**WORK ORDER**
Write out, word for word, every line in the data below from the one containing "if negb (bool_decide" to the one containing "then mkLineage (lt_config", both of them included.

(Records from a dataset)
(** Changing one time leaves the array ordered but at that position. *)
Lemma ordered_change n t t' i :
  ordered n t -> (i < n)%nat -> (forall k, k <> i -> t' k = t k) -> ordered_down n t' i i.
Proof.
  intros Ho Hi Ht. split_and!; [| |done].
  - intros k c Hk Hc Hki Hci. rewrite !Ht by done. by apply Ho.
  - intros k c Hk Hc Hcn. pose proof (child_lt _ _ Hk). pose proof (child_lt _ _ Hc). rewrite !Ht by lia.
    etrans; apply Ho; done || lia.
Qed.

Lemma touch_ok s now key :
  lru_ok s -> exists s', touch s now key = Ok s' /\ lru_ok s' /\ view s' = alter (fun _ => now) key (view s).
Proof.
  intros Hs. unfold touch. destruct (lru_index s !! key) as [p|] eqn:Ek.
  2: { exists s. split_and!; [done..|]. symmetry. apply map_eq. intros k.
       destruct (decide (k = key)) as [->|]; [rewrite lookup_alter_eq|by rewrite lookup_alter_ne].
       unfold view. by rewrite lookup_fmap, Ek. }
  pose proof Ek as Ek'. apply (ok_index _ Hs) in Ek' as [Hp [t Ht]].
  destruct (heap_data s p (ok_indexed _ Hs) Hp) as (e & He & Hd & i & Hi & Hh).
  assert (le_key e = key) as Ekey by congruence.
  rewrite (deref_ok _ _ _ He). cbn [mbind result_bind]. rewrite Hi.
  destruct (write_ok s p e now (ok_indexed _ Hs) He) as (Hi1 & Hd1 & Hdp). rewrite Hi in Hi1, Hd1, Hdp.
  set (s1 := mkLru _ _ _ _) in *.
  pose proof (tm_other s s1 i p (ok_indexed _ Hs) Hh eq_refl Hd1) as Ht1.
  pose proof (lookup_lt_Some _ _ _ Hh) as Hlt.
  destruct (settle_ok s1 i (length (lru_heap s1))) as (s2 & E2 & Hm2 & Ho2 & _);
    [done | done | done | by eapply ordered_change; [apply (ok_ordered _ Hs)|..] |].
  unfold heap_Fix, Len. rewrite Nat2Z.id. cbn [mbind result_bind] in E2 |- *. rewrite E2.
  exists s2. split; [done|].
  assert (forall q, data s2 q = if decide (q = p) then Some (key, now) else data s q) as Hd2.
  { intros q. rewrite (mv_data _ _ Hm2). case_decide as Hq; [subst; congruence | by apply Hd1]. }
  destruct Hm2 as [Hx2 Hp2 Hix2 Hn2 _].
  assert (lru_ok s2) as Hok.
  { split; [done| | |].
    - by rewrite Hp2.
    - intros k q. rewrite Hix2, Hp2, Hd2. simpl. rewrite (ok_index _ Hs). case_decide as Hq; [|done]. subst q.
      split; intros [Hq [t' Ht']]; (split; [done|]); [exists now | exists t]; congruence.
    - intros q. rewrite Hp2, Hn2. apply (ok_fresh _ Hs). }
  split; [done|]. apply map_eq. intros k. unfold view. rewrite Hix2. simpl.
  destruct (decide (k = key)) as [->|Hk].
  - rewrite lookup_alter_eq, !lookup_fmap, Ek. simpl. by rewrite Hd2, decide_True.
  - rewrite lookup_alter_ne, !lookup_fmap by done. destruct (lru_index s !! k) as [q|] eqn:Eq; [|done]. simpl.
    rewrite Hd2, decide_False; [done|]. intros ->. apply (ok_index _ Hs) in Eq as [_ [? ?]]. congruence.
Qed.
==
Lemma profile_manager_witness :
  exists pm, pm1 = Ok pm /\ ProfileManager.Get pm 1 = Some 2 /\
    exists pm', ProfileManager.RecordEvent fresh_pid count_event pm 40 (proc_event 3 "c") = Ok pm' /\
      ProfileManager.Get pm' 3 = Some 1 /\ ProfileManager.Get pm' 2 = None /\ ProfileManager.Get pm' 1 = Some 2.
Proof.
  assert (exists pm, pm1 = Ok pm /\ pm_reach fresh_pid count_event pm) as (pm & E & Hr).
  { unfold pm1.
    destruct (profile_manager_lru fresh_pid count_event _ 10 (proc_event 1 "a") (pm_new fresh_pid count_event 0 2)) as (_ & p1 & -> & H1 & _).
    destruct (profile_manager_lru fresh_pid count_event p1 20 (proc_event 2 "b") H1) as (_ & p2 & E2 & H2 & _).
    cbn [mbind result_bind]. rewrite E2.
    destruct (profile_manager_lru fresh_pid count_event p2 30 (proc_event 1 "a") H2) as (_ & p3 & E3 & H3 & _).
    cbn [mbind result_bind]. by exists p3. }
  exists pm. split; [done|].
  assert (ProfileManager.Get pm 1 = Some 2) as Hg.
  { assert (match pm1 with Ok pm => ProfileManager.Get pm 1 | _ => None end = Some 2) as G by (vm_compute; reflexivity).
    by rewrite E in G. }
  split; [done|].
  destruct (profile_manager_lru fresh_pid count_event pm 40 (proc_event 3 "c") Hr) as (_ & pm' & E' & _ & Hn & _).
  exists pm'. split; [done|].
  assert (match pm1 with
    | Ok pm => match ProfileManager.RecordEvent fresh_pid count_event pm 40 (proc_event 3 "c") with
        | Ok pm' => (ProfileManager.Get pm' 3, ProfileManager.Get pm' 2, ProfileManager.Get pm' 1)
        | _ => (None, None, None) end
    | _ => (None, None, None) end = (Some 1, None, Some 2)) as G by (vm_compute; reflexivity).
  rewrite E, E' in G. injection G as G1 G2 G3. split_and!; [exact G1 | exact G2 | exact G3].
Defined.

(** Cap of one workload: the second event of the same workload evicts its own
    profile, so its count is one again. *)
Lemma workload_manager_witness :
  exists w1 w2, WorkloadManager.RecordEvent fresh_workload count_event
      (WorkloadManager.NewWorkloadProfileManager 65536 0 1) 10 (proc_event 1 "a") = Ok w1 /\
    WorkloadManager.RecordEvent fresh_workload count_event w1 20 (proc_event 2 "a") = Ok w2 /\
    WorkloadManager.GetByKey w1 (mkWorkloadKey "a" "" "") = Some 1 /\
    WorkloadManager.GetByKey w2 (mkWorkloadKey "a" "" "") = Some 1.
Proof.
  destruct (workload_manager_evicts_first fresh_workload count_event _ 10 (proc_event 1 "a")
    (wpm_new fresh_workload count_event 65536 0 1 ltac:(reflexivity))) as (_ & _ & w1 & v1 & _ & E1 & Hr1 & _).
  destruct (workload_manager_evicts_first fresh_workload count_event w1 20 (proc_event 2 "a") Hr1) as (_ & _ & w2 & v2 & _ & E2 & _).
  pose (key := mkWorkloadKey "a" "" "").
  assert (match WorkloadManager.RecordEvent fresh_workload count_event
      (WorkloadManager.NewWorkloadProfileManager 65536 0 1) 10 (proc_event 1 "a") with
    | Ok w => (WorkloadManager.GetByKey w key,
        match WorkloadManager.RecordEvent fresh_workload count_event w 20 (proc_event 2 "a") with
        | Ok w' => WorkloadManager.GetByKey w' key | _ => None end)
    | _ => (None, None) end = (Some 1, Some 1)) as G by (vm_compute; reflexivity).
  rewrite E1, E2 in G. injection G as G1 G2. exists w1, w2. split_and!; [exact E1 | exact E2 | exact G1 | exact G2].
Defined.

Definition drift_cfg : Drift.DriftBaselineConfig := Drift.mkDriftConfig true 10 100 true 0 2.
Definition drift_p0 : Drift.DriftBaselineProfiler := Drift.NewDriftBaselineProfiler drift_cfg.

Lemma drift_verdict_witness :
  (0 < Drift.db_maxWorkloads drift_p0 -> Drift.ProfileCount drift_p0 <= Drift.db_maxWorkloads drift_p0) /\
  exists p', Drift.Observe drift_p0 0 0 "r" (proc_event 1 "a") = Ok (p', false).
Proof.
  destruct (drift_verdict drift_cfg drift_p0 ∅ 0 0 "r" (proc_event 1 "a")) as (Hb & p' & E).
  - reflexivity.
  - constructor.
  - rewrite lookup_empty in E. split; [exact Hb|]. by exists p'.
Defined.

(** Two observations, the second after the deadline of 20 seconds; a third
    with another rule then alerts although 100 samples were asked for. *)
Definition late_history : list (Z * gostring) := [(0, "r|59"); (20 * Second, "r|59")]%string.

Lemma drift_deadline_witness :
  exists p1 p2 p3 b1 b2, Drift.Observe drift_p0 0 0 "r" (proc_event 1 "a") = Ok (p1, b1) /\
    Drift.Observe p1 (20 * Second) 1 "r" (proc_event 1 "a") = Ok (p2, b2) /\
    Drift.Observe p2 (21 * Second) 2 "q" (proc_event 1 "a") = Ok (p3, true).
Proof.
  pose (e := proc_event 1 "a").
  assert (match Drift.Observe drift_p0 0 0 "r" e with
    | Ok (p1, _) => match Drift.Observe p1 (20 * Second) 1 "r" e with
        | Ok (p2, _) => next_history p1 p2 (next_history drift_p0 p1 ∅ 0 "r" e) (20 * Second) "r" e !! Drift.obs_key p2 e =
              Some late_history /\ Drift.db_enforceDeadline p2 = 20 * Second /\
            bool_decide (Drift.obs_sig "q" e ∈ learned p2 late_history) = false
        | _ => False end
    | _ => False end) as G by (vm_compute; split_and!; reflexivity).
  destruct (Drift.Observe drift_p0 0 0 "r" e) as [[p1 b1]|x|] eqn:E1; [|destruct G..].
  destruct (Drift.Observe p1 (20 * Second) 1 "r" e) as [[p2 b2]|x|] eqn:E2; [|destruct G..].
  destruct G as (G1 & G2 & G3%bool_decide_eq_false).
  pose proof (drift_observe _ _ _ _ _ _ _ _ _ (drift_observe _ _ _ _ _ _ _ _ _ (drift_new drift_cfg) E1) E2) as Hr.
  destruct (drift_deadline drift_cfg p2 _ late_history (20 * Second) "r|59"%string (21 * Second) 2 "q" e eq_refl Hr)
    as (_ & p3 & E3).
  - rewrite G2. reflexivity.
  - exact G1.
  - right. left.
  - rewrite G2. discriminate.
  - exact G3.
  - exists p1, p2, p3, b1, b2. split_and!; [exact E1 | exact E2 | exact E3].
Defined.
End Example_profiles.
--
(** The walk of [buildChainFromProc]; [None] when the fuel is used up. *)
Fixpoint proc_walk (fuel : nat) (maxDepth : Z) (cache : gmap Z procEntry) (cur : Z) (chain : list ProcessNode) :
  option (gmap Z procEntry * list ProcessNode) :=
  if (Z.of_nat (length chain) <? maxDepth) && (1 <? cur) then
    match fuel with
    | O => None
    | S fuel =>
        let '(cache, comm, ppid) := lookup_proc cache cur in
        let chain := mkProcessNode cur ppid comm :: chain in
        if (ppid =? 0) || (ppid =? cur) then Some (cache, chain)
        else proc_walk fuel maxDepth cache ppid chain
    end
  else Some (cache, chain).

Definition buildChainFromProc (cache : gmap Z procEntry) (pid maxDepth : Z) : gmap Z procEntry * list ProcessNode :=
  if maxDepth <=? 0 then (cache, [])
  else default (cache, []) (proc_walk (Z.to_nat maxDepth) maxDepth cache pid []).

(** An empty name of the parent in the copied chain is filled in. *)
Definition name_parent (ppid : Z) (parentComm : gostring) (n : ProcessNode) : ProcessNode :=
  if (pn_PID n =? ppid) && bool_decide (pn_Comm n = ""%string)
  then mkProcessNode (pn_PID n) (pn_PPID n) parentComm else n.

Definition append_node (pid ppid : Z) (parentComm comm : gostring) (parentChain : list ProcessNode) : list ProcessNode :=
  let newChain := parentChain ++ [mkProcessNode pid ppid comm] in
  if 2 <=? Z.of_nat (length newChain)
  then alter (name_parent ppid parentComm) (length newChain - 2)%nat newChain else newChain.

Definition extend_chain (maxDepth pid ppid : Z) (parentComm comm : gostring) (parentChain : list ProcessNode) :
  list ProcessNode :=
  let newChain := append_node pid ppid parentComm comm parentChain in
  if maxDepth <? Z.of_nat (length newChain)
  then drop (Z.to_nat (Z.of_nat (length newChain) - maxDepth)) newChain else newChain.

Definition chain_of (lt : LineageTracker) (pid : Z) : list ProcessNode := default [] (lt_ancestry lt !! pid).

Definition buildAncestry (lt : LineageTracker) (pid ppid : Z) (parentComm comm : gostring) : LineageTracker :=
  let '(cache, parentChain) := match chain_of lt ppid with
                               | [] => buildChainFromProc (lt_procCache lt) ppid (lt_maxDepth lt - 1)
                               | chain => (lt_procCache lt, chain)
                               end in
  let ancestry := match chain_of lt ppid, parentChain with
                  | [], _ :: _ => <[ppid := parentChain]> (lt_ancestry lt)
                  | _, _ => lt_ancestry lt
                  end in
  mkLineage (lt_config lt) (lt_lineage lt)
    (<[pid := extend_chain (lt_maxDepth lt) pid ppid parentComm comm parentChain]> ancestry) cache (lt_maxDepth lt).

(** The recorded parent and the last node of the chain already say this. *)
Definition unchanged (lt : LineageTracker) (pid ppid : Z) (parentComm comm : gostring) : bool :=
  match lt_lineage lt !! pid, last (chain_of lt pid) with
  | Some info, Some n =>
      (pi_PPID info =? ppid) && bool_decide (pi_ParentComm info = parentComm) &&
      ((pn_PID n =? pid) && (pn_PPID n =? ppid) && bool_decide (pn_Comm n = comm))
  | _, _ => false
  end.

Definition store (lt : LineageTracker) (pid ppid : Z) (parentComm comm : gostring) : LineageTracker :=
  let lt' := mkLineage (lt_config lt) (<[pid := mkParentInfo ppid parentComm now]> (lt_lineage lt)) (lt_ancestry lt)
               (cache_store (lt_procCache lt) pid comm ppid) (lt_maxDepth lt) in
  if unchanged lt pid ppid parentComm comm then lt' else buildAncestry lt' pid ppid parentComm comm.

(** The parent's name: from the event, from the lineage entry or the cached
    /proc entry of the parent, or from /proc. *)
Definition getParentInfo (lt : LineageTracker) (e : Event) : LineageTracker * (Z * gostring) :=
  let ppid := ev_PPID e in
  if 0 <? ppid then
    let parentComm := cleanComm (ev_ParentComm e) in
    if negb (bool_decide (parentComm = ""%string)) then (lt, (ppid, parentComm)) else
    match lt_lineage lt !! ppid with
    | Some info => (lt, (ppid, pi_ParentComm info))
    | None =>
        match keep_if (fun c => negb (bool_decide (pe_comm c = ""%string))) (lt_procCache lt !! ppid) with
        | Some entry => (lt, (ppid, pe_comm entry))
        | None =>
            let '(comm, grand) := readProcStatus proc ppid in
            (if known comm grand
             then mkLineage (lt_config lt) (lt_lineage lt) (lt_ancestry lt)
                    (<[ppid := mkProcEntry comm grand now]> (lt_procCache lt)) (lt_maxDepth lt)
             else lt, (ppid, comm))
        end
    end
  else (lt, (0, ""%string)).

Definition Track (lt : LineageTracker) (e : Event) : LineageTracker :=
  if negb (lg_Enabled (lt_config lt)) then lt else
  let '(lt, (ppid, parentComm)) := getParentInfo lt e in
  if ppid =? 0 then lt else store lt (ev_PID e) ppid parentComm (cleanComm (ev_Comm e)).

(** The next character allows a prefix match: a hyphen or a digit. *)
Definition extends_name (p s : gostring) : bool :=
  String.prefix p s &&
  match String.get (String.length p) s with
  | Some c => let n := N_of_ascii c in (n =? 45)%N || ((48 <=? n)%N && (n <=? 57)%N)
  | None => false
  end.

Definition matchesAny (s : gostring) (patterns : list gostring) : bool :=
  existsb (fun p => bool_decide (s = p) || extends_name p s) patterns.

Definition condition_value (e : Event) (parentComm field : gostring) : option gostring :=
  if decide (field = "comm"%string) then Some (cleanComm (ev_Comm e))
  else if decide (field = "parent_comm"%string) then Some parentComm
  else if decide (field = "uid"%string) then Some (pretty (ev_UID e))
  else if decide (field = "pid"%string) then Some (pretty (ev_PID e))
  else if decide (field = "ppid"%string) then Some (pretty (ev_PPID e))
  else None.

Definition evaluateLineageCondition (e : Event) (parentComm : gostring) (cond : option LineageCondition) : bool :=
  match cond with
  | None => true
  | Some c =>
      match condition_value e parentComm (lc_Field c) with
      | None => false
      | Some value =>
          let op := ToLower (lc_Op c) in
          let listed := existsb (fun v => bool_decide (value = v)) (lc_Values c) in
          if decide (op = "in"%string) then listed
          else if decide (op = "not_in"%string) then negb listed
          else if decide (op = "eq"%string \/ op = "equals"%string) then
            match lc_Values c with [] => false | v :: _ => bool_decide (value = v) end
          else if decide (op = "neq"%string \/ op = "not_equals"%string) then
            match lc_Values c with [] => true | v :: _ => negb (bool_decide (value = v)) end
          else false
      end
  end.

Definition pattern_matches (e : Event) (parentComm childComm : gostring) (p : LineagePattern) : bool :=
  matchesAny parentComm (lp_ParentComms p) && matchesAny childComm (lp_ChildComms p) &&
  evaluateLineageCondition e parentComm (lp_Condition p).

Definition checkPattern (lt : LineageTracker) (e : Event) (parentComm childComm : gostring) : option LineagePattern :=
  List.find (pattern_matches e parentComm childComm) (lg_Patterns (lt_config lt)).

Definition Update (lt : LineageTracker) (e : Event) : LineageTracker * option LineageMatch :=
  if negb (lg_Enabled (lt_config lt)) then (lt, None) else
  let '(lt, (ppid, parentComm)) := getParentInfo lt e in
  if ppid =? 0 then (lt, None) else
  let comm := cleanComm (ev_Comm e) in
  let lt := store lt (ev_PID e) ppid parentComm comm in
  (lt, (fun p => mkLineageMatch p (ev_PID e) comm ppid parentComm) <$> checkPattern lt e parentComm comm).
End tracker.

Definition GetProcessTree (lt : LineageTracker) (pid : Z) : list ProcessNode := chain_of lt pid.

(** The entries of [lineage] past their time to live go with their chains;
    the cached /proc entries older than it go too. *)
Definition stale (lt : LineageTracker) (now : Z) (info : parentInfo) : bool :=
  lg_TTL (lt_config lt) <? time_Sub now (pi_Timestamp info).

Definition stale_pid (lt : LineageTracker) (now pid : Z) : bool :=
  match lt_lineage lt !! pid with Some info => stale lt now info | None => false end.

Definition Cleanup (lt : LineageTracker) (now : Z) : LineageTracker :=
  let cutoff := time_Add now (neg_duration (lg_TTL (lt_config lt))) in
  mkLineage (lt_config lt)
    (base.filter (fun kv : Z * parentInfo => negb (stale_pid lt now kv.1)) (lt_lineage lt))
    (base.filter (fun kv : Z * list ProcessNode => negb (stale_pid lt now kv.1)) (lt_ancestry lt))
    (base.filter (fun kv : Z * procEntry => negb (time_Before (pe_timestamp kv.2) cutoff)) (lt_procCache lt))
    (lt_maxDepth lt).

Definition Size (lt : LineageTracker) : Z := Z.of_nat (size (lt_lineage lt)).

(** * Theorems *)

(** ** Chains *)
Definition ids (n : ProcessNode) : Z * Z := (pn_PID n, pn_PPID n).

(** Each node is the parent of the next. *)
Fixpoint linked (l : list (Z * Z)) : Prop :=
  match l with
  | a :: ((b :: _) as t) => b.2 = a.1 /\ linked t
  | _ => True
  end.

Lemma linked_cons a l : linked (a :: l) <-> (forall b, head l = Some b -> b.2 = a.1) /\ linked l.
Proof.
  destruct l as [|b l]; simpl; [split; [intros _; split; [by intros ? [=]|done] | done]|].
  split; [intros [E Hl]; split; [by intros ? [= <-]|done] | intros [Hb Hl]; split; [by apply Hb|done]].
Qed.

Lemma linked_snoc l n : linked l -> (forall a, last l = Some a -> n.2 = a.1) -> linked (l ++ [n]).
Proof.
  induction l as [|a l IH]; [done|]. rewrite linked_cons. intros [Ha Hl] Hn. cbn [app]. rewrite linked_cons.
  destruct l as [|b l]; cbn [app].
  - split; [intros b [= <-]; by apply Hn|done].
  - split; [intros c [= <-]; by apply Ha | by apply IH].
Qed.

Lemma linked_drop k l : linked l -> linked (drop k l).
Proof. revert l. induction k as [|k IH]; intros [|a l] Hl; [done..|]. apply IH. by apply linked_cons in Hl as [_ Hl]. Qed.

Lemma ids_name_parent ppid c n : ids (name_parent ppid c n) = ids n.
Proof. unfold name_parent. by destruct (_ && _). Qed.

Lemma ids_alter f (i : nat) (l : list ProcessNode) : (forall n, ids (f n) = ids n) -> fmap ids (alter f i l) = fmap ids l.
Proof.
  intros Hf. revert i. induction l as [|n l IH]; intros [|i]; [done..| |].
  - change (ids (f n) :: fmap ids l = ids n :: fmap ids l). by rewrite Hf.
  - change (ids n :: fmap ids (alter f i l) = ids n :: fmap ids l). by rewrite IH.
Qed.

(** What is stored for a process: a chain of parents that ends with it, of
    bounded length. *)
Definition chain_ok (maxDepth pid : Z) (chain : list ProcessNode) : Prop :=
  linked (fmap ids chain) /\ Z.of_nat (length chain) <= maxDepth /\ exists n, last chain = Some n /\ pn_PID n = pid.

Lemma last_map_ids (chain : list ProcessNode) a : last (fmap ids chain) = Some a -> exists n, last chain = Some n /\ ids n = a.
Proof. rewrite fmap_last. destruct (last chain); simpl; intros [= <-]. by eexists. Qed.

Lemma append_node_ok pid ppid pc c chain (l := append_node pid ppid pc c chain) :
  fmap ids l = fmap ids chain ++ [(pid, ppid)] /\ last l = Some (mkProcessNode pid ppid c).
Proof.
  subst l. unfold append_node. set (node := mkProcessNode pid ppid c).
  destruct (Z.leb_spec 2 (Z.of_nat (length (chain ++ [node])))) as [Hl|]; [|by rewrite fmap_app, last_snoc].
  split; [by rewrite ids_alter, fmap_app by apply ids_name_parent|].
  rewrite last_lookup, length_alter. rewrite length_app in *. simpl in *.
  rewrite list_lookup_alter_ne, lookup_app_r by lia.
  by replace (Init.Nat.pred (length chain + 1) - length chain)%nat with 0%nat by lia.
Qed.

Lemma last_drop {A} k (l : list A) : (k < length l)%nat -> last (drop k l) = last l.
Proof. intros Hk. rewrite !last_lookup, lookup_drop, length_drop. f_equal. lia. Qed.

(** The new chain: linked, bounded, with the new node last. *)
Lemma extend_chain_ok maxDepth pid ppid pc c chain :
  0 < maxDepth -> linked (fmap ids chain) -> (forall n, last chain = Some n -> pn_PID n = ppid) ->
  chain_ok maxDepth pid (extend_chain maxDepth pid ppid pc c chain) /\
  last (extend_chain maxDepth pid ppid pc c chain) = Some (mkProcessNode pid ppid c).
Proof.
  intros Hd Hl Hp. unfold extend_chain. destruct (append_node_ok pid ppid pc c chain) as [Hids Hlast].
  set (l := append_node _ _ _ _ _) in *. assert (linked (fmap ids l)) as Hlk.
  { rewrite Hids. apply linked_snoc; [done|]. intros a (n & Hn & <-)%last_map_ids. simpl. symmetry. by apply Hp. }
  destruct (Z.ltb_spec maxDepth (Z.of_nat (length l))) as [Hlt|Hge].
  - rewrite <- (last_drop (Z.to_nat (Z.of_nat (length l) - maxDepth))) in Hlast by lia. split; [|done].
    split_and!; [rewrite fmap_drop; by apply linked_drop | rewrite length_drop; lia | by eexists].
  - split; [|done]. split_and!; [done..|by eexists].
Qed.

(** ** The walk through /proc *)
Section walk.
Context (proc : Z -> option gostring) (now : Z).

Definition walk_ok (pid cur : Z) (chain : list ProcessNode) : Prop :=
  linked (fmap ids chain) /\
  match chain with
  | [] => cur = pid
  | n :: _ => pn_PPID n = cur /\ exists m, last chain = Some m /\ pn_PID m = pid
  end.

**WRITTEN REPLY**
    if negb (bool_decide (parentComm = ""%string)) then (lt, (ppid, parentComm)) else
    match lt_lineage lt !! ppid with
    | Some info => (lt, (ppid, pi_ParentComm info))
    | None =>
        match keep_if (fun c => negb (bool_decide (pe_comm c = ""%string))) (lt_procCache lt !! ppid) with
        | Some entry => (lt, (ppid, pe_comm entry))
        | None =>
            let '(comm, grand) := readProcStatus proc ppid in
            (if known comm grand
             then mkLineage (lt_config lt) (lt_lineage lt) (lt_ancestry lt)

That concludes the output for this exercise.